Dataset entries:
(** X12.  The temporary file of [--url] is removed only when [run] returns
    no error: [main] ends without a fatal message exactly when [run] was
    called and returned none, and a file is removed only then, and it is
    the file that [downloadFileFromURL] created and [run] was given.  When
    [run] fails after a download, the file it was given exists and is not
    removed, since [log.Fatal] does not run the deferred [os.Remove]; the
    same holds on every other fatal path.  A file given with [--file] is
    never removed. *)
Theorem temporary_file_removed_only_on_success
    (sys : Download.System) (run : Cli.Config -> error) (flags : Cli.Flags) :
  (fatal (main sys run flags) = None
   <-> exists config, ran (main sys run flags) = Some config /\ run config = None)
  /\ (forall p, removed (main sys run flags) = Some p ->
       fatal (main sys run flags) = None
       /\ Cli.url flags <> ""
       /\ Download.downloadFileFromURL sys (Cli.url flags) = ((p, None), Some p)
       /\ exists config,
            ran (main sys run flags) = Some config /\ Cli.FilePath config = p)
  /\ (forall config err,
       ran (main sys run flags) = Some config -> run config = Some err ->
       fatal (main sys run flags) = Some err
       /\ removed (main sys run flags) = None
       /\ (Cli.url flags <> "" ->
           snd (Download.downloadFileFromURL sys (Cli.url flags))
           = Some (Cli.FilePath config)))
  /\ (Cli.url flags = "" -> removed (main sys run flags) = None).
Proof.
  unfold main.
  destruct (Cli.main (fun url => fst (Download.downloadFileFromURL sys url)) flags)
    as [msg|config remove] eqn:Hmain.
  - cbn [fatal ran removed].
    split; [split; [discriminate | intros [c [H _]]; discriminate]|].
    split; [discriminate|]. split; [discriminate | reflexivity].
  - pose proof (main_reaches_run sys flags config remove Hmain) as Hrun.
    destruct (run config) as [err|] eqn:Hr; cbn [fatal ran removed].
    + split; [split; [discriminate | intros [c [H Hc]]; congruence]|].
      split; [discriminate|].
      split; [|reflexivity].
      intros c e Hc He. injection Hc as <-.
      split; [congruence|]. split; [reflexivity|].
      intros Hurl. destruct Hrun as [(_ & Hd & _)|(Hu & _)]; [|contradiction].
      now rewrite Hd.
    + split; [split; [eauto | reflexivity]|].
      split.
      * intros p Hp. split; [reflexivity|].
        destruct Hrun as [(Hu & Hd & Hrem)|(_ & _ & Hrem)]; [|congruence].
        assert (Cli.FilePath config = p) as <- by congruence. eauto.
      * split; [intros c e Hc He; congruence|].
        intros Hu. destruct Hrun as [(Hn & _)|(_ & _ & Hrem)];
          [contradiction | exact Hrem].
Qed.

* * *

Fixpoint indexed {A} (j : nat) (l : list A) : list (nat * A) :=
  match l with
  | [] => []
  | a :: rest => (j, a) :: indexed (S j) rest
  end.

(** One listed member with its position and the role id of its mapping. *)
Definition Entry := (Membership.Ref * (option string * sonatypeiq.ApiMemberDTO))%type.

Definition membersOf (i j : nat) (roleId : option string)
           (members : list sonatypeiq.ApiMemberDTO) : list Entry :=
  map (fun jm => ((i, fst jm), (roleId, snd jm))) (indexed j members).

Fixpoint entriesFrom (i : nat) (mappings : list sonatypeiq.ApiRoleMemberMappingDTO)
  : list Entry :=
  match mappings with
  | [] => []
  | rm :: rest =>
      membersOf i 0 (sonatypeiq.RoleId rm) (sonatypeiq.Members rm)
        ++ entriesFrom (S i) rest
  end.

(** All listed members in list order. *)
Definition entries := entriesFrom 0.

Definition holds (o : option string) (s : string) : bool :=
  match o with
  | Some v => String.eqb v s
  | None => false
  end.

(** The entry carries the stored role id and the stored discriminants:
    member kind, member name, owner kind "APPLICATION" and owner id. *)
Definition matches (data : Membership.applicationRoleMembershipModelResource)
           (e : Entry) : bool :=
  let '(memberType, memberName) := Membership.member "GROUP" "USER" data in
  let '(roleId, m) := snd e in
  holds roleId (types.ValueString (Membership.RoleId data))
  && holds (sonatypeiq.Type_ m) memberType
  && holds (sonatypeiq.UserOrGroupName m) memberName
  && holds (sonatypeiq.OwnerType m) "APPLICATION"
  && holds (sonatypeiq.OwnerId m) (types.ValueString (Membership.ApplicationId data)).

◆ Work order ◆
Write down again, exactly as given, only the lines above that fall from the line with "unfold main." to the line with "split; [|reflexivity].", inclusive.

◆ Solution to the problem ◆
  unfold main.
  destruct (Cli.main (fun url => fst (Download.downloadFileFromURL sys url)) flags)
    as [msg|config remove] eqn:Hmain.
  - cbn [fatal ran removed].
    split; [split; [discriminate | intros [c [H _]]; discriminate]|].
    split; [discriminate|]. split; [discriminate | reflexivity].
  - pose proof (main_reaches_run sys flags config remove Hmain) as Hrun.
    destruct (run config) as [err|] eqn:Hr; cbn [fatal ran removed].
    + split; [split; [discriminate | intros [c [H Hc]]; congruence]|].
      split; [discriminate|].
      split; [|reflexivity].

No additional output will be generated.